Carbonara tinha uma qualidade muito rara em intelectuais de seu quilate: a de unir refinamento intelectual, vasta cultura e capacidade de comunicar com clareza ímpar. Isso fazia com que abordasse problemas intricados com grande rigor epistemológico e expusesse suas ideias de forma direta, sem recair em simplificações. Oferecia a seus interlocutores uma lente generosa e límpida para enxergar e enfrentar o mundo dos bens culturais com suas complexidades e contradições. Entre suas qualidades, a de ler e reler criticamente o devir do campo do restauro a partir de suas origens, o que necessariamente leva a reorientações, sem necessidades de forçar rupturas. O rigor epistemológico jamais significou engessamento; pelo contrário, Carbonara tinha em conta as complexas questões – econômicas, socioculturais e políticas, administrativas etc. – e inabalável abertura ao futuro.


Sua capacidade crítica repercute em todos os seus escritos, como nos seus numerosos e seminais artigos – entre os quais em português, “Brandi e a restauração arquitetônica hoje”, (Desígnio, n. 6, p. 35-47, 2006) – nas precisas resenhas que elaborou desde o início de sua carreira, nas diversas apresentações e prefácios de livros que fez nos mais variados ambientes culturais, incluindo o Brasil – o mais recente deles para o livro de Natália Miranda Vieira-de-Araújo –, nos verbetes de prestigiosas enciclopédias e em seus livros que são referências essenciais para quem quer enfrentar temas de preservação com consistência, desde La reintegrazione dell’immagine (Roma, Bulzoni, 1976), passando pela organização do monumental Trattato di restauro architettonico (em 12 volumes, editado pela Utet de Torino entre 1996 e 2011), pelo incontornável Avvicinamento al restauro.
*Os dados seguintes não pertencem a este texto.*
(* ------------------------------------------------------------------------- *)
(** ** Traces *)

Section RxFacts.

Context {A : Type}.
Implicit Types (p : A -> bool) (l pre : list A).

Lemma find_skip p pre l :
  Forall (fun x => p x = false) pre -> Rx.find p (pre ++ l) = Rx.find p l.
Proof.
  unfold Rx.find. induction 1 as [|x pre Hx _ IH]; simpl; auto.
  now rewrite Hx.
Qed.

Lemma find_hit p x l : p x = true -> Rx.find p (x :: l) = [x].
Proof. unfold Rx.find; simpl; intros ->; reflexivity. Qed.

Lemma find_first p pre x l :
  Forall (fun y => p y = false) pre -> p x = true ->
  Rx.find p (pre ++ x :: l) = [x].
Proof. intros Hpre Hx. rewrite find_skip by assumption. now apply find_hit. Qed.

Lemma find_none p l : Forall (fun x => p x = false) l -> Rx.find p l = [].
Proof.
  intros H. rewrite <- (app_nil_r l). rewrite find_skip by assumption.
  reflexivity.
Qed.

Lemma filter_none p l :
  Forall (fun x => p x = false) l -> Rx.filter p l = [].
Proof.
  unfold Rx.filter. induction 1 as [|x l Hx _ IH]; simpl; auto.
  now rewrite Hx.
Qed.

Lemma filter_skip p pre l :
  Forall (fun x => p x = false) pre ->
  Rx.filter p (pre ++ l) = Rx.filter p l.
Proof.
  intros H. unfold Rx.filter. rewrite filter_app.
  fold (Rx.filter p pre). now rewrite filter_none.
Qed.

Lemma distinctAfter_sameReference (a : A) l :
  Rx.distinctAfter Rx.sameReference a l = l.
Proof. revert a; induction l as [|x l IH]; intros a; simpl; congruence. Qed.

Lemma distinct_sameReference l :
  Rx.distinctUntilChanged Rx.sameReference l = l.
Proof. destruct l; simpl; [|rewrite distinctAfter_sameReference]; auto. Qed.

Lemma distinct_short (same : A -> A -> bool) l :
  length l <= 1 -> Rx.distinctUntilChanged same l = l.
Proof. destruct l as [|x [|y l]]; simpl; auto; lia. Qed.

Lemma distinctAfter_length (same : A -> A -> bool) a l :
  length (Rx.distinctAfter same a l) <= length l.
Proof.
  revert a; induction l as [|x l IH]; intros a; simpl; auto.
  destruct (same a x); simpl; [specialize (IH a)|specialize (IH x)]; lia.
Qed.

Lemma distinct_length (same : A -> A -> bool) l :
  length (Rx.distinctUntilChanged same l) <= length l.
Proof.
  destruct l as [|x l]; simpl; auto.
  pose proof (distinctAfter_length same x l). lia.
Qed.

End RxFacts.

Lemma flat_map_const {A B} (l : list A) (out : list B) (b : B) :
  out = [b] -> flat_map (fun _ => out) l = repeat b (length l).
Proof. intros ->. induction l; simpl; congruence. Qed.

Lemma isNotEmptyString_true (s : string) :
  EmptyUtil.isNotEmptyString s = true <-> s <> "".
Proof.
  unfold EmptyUtil.isNotEmptyString.
  destruct (String.eqb_spec s ""); simpl; split; congruence.
Qed.

Lemma all_empty_rejected (l : list string) :
  Forall (fun h => h = "") l ->
  Forall (fun h => EmptyUtil.isNotEmptyString h = false) l.
Proof.
  intros H. eapply Forall_impl; [|exact H].
  intros h ->. reflexivity.
Qed.

(* ------------------------------------------------------------------------- *)
(** ** The request service *)

Lemma configured_fold (src : list Requests.RestRequest)
      (rs : Requests.RequestService) :
  Requests.configured (fold_left Requests.configure src rs)
  = Requests.configured rs ++ src.
Proof.
  revert rs; induction src as [|r src IH]; intros rs; simpl.
  - now rewrite app_nil_r.
  - rewrite IH; simpl. now rewrite <- app_assoc.
Qed.
(** ** The constructor *)

(** C3: the mappings of a constructed filter are the defaults merged with
    the own entries of the overrides, [__proto__] apart: such an entry wins
    over the default, a key the override does not mention keeps its default
    (the message mapping has no defaults), and an own [__proto__] of an
    override is dropped.  With the status override [{P2999: 418}] the
    mapping has P2000 → 400, P2002 → 409, P2025 → 404 and P2999 → 418, and
    nothing else. *)
Theorem constructor_merge
    {HttpServer : Type} (appRef : option HttpServer)
    (statusOverride : option ErrorCodesStatusMapping)
    (messageOverride : option ErrorCodesMessageMapping) :
  let this := constructor appRef statusOverride messageOverride in
  let that := constructor appRef (Some {[js "P2999" := 418]}) messageOverride in
  (∀ k, errorCodesStatusMapping this !! k =
        match statusOverride ≫= (λ o, assignable o !! k) with
        | Some v => Some v
        | None => defaultStatusMapping !! k
        end)
  ∧ (∀ k, errorCodesMessageMapping this !! k =
          match messageOverride ≫= (λ o, assignable o !! k) with
          | Some m => Some m
          | None => defaultMessageMapping !! k
          end)
  ∧ (∀ (o : ErrorCodesStatusMapping) (o' : ErrorCodesMessageMapping) k,
        assignable o !! k
        = (if bool_decide (k = js "__proto__") then None else o !! k)
        ∧ assignable o' !! k
          = (if bool_decide (k = js "__proto__") then None else o' !! k))
  ∧ errorCodesStatusMapping this !! js "__proto__" = None
  ∧ errorCodesMessageMapping this !! js "__proto__" = None
  ∧ defaultStatusMapping
    = list_to_map [(js "P2000", 400); (js "P2002", 409); (js "P2025", 404)]
  ∧ defaultMessageMapping = ∅
  ∧ errorCodesStatusMapping that
    = list_to_map [(js "P2000", 400); (js "P2002", 409); (js "P2025", 404);
                   (js "P2999", 418)].
Proof.
  intros this that.
  assert (∀ k, errorCodesStatusMapping this !! k =
               match statusOverride ≫= (λ o, assignable o !! k) with
               | Some v => Some v
               | None => defaultStatusMapping !! k
               end) as Hstatus.
  { intros k. unfold this, assignable.
    rewrite constructor_status, lookup_union.
    destruct statusOverride as [o|]; cbn [mbind option_bind default from_option id].
    - destruct (delete (js "__proto__") o !! k),
               (defaultStatusMapping !! k); done.
    - rewrite delete_empty, lookup_empty.
      by destruct (defaultStatusMapping !! k). }
  assert (∀ k, errorCodesMessageMapping this !! k =
               match messageOverride ≫= (λ o, assignable o !! k) with
               | Some m => Some m
               | None => defaultMessageMapping !! k
               end) as Hmessage.
  { intros k. unfold this, assignable. rewrite constructor_message.
    unfold defaultMessageMapping. rewrite lookup_empty.
    destruct messageOverride as [o|]; cbn [mbind option_bind default from_option id].
    - by destruct (delete (js "__proto__") o !! k).
    - by rewrite delete_empty, lookup_empty. }
  split_and!; [done|done| | | |done|done|].
  - intros o o' k. unfold assignable. rewrite !lookup_delete.
    split; case_decide; subst.
    + by rewrite bool_decide_eq_true_2.
    + by rewrite bool_decide_eq_false_2 by done.
    + by rewrite bool_decide_eq_true_2.
    + by rewrite bool_decide_eq_false_2 by done.
  - rewrite Hstatus. unfold assignable.
    destruct statusOverride as [o|]; cbn [mbind option_bind].
    + rewrite lookup_delete_eq. apply defaultStatusMapping_proto.
    + apply defaultStatusMapping_proto.
  - rewrite Hmessage. unfold assignable, defaultMessageMapping.
    destruct messageOverride as [o|]; cbn [mbind option_bind].
    + rewrite lookup_delete_eq. apply lookup_empty.
    + apply lookup_empty.
  - unfold that. rewrite constructor_status. cbn [default from_option id].
    by vm_compute.
Qed.

(** With a status override whose only own entry is [__proto__ → 418], the
    override has an entry the constructed mapping lacks: the merge is not
    the union of the override and the defaults at that key. *)
Lemma proto_override_entry_is_dropped :
  let statusOverride : ErrorCodesStatusMapping := {[js "__proto__" := 418]} in
  let this := constructor (HttpServer := unit) None (Some statusOverride) None in
  statusOverride !! js "__proto__" = Some 418
  ∧ errorCodesStatusMapping this !! js "__proto__" = None
  ∧ ¬ (∀ k, errorCodesStatusMapping this !! k =
            match statusOverride !! k with
            | Some v => Some v
            | None => defaultStatusMapping !! k
            end).
Proof.
  intros statusOverride this.
  assert (statusOverride !! js "__proto__" = Some 418)
    as Hentry by (by vm_compute).
  assert (errorCodesStatusMapping this !! js "__proto__" = None)
    as Hdropped by (by vm_compute).
  split_and!; [done..|].
  intros Hclaim. specialize (Hclaim (js "__proto__")).
  rewrite Hentry, Hdropped in Hclaim. discriminate Hclaim.
Qed.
Teoria, storia, monumenti (Napoli, Liguori, 1997), até chegar à relação restauro produção arquitetônica contemporânea em textos mais recentes como Architettura d’oggi e restauro. Un confronto antico-nuovo (Torino, Utet, 2011). Toda a sua produção deve ser analisada com zelo.


Sua visão repercutiu sobremaneira na formação de numerosíssimos estudantes da graduação, da especialização e do doutorado na Itália, incluindo diversos estudantes estrangeiros, e também na sua abertura ao diálogo com profissionais das mais variadas procedências.


Era incansável no atendimento de quem o procurasse e era incapaz de deixar de atender a uma solicitação, não importa de onde e de que forma viesse. Sua generosidade e bondade inigualáveis eram facetas que apontam para outra característica do grande mestre, cada vez mais rara nesses tempos de hoje: além de um notável humanista, era um ser humano excepcional. Levar adiante o seu legado intelectual, com a mesma generosidade, correção e humanidade é um dever de todos nós.